Troop­ship Tragedy, made be­tween 2012 and last year, is her most re­cent and one she de­scribes as hav­ing gen­er­ated “many mean­ing­ful mo­ments”, for all the dif­fi­cul­ties of work­ing with a tight bud­get and in­nu­mer­able tech­ni­cal chal­lenges.

She ac­knowl­edged the con­tri­bu­tions of di­rec­tor of pho­tog­ra­phy Peter Rud­den and ed­i­tor An­na­marie James in help­ing her to man­age the three key el­e­ments – the shoot­ing in ru­ral Pon­doland, the trip to the wreck and gravesites in Bri­tain and Europe and the re­con­struc­tion of el­e­ments of the story – which meant the doc­u­men­tary was “a lit­tle like work­ing on three dif­fer­ent films”.

“From a story-teller’s point of view, it’s a grip­ping and yet rel­a­tively un­known story, that opens up all sorts of ques­tions about our colo­nial past.” Ed­munds said she would be “ex­tremely ex­cited” if the film awak­ened an in­ter­est in prea­partheid his­tory.

A key am­bi­tion was to “find and ar­tic­u­late the cul­ture of the men and specif­i­cally the sense of loss felt by those who loved them”.

“Many sto­ries of the First World War… are built around let­ters sol­diers wrote back home, of­fi­cial records, old pho­to­graphs and medals. By far the ma­jor­ity of the Native Labour Con­tin­gent vol­un­teers didn’t write let­ters home – prob­a­bly many were il­lit­er­ate, they did not re­ceive war medals… so there is lit­tle that re­mains that is tan­gi­ble of their own story, of what they were think­ing, how they were man­ag­ing, what they were con­fronting.

“The near­est I got to tan­gi­ble ev­i­dence of their ex­is­tence were the files in Roe­land Street Ar­chive, where names were hand­writ­ten in old ledgers and the mag­is­trate’s lists and cor­re­spon­dence re­vealed the to and fro and con­tro­ver­sies around re­cruit­ing vol­un­teers for labour on the West­ern Front.

“So in a way Zwai’s emo­tional re­sponse to the story, his reach into the spir­i­tual realm and the ques­tions he pur­sued came to rep­re­sent that in­tan­gi­ble cul­tural and so­cial space from which many of these men came.”

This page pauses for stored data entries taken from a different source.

(** C5. Whatever the map holds, a call of [getOrCreateContext] that
    stores a context (a miss) leaves at most 50 entries behind, clean-up
    included, in both revisions; and no call takes a map of at most 50
    entries beyond 50. When the map held 50 entries and the key is new,
    exactly one entry goes: the last one of the sorted list, the same in
    both revisions, which is an entry of the map or the one just stored
    and which no entry is older than. 50 entries remain; the key of the
    entry that went is no longer there, every other key of the map still
    maps to what it mapped to, and the new key, unless it is the one that
    went, maps to the context just built. *)
Theorem cache_capacity rev E tm c p t :
  well_formed c = true ->
  (fresh (now_lookup tm) (map_get c (generateContextHash E (p, t))) = false ->
   length (store (getOrCreateContext rev E tm c p t)) <= 50)
  /\ (length c <= 50 -> length (store (getOrCreateContext rev E tm c p t)) <= 50)
  /\ (length c = 50 -> map_get c (generateContextHash E (p, t)) = None ->
      exists victim,
        skipn 50 (sort_desc (c ++ [(generateContextHash E (p, t), new_entry E tm p t)]))
          = [victim]
        /\ (In victim c
            \/ victim = (generateContextHash E (p, t), new_entry E tm p t))
        /\ (forall x, In x c -> (timestamp (snd victim) <= timestamp (snd x))%Z)
        /\ (timestamp (snd victim) <= now_store tm)%Z
        /\ Permutation (victim :: store (getOrCreateContext rev E tm c p t))
                       (c ++ [(generateContextHash E (p, t), new_entry E tm p t)])
        /\ length (store (getOrCreateContext rev E tm c p t)) = 50
        /\ map_get (store (getOrCreateContext rev E tm c p t)) (fst victim) = None
        /\ (forall k, k <> fst victim -> k <> generateContextHash E (p, t) ->
              map_get (store (getOrCreateContext rev E tm c p t)) k = map_get c k)
        /\ (fst victim <> generateContextHash E (p, t) ->
              map_get (store (getOrCreateContext rev E tm c p t))
                      (generateContextHash E (p, t))
              = Some (new_entry E tm p t))).
Proof.
  intros Hwf. apply well_formed_NoDup in Hwf.
  set (hash := generateContextHash E (p, t)).
  set (stored := new_entry E tm p t).
  pose proof (map_set_NoDup c hash stored Hwf) as Hnd.
  split; [| split].
  - intros Hmiss. unfold getOrCreateContext, getOrCreateContext_with.
    fold hash. rewrite Hmiss. cbn [store]. fold stored.
    apply (cleanup_length _ (cleanup_of_keeps rev) _ Hnd).
  - intros Hlen. now apply getOrCreateContext_invariant.
  - intros Hlen Hnew.
    unfold getOrCreateContext, getOrCreateContext_with. fold hash. rewrite Hnew.
    cbn [fresh store]. fold stored.
    assert (length (map_set c hash stored) = S capacity) as Hlen'.
    { rewrite map_set_length, Hnew, Hlen. reflexivity. }
    destruct (cleanup_one_over _ (cleanup_of_keeps rev) _ Hnd Hlen')
      as (v & Hv & Hin & Hmin & Hperm & Hl & Hgone & Hrest).
    pose proof (map_set_absent c hash stored Hnew) as Habs.
    rewrite <- Habs.
    exists v. split; [exact Hv |]. split.
    { rewrite Habs in Hin. apply in_app_or in Hin as [Hin | [<- | []]];
        [now left | now right]. }
    split. { intros x Hx. apply Hmin. rewrite Habs. apply in_or_app. now left. }
    split. { apply (Hmin (hash, stored)). rewrite Habs. apply in_or_app. right. now left. }
    split; [now symmetry |]. split; [exact Hl |]. split; [exact Hgone |]. split.
    + intros k Hk Hkh. rewrite (Hrest k Hk). apply map_get_set_ne. congruence.
    + intros Hvh. rewrite (Hrest hash) by congruence. apply map_get_set_eq.
Qed.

Es­pe­cially mean­ing­ful for her, Ed­munds said, was that “Zwai did feel he had reached some res­o­lu­tion, and for both him and me, there was a res­o­lu­tion in be­ing able to fin­ish the film so that it is a liv­ing mon­u­ment to the story of the SS Mendi”.

In the clos­ing mo­ments of the film, Mgi­jima says: “I have vis­ited their grave and now I am call­ing them home. I have used my voice as medicine to heal the wounds from the war. Let the peace that flows from that be my end to this story.”


Mar­ion Ed­munds with Zwai Mgi­jima and di­rec­tor of pho­tog­ra­phy Peter Rud­den at the Com­mon­wealth War Graves Com­mis­sion ceme­tery at Arques-La-Batailles near Dieppe in France.

The SS Mendi, which sank in 1917 off the Isle of Wight in the UK, killing about 600 mem­bers of the South African Native Labour Corps. They were on their way to France to as­sist in World War I.